- _Your assignment_
Each line of the listing below that includes "Report" must be copied.

- _The data_
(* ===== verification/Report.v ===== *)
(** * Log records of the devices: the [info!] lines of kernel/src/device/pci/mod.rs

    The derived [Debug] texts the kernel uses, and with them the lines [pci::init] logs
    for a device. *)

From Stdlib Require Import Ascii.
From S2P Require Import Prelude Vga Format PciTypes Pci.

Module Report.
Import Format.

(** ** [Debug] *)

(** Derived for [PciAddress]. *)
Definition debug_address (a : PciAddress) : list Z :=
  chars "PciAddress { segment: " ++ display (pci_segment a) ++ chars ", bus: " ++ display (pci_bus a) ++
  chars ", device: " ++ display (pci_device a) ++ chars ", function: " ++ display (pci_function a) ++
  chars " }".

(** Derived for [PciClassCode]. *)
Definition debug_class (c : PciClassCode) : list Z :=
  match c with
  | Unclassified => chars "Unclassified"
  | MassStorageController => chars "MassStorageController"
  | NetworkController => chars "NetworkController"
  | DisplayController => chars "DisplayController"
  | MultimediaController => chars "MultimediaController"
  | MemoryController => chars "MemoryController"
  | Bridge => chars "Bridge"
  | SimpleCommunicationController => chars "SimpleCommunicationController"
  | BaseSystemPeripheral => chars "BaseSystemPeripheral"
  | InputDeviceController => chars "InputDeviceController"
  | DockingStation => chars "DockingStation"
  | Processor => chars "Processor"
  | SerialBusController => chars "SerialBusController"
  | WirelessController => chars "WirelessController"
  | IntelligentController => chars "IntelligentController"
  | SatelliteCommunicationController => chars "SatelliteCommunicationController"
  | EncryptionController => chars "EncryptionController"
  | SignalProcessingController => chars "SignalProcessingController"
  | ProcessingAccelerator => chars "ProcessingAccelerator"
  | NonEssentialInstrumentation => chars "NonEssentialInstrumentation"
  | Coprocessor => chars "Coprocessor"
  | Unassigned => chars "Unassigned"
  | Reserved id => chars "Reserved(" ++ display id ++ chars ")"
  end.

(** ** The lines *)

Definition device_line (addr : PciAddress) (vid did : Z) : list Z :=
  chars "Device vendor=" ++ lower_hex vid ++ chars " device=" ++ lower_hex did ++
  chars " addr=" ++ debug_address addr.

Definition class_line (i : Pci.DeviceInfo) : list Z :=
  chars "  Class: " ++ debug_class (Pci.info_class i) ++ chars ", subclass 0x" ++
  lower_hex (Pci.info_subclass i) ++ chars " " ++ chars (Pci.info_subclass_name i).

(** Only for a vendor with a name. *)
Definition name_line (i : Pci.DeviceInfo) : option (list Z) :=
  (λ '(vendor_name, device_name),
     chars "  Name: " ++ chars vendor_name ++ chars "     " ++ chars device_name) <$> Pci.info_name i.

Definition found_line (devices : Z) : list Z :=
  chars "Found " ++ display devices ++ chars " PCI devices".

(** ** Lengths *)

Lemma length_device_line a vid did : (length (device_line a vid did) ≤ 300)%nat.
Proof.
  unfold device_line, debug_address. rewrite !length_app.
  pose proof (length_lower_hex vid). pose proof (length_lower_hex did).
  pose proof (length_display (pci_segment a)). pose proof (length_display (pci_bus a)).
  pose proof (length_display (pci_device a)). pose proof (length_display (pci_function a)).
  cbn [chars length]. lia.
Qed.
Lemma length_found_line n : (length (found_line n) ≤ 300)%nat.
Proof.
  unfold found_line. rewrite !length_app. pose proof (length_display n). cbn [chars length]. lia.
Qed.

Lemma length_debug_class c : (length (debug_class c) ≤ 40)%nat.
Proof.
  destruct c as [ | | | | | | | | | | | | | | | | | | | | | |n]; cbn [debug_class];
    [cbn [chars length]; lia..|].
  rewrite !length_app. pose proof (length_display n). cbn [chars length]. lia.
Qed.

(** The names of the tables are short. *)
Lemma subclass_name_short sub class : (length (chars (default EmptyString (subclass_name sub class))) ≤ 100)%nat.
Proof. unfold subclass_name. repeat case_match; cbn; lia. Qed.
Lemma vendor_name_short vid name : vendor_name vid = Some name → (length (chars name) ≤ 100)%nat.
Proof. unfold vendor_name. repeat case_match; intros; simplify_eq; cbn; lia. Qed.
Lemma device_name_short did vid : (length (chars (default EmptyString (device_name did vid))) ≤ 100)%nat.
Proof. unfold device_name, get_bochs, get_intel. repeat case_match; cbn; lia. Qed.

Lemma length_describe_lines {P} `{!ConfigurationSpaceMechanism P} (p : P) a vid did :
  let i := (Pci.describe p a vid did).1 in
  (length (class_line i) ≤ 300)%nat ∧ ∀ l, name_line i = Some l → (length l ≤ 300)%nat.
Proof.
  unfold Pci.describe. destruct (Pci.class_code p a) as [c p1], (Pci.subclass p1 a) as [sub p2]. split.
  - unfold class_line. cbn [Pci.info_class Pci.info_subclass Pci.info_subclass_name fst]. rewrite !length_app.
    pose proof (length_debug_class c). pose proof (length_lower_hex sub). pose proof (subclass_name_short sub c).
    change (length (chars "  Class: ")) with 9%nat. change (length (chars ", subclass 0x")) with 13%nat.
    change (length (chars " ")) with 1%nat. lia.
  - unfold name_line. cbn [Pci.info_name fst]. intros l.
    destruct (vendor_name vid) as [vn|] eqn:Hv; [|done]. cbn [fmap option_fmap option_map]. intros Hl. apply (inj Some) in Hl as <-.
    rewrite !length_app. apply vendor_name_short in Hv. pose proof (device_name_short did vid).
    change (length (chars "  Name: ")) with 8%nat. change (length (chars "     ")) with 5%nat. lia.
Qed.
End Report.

- _Response to this task_
(* ===== verification/Report.v ===== *)
Module Report.
End Report.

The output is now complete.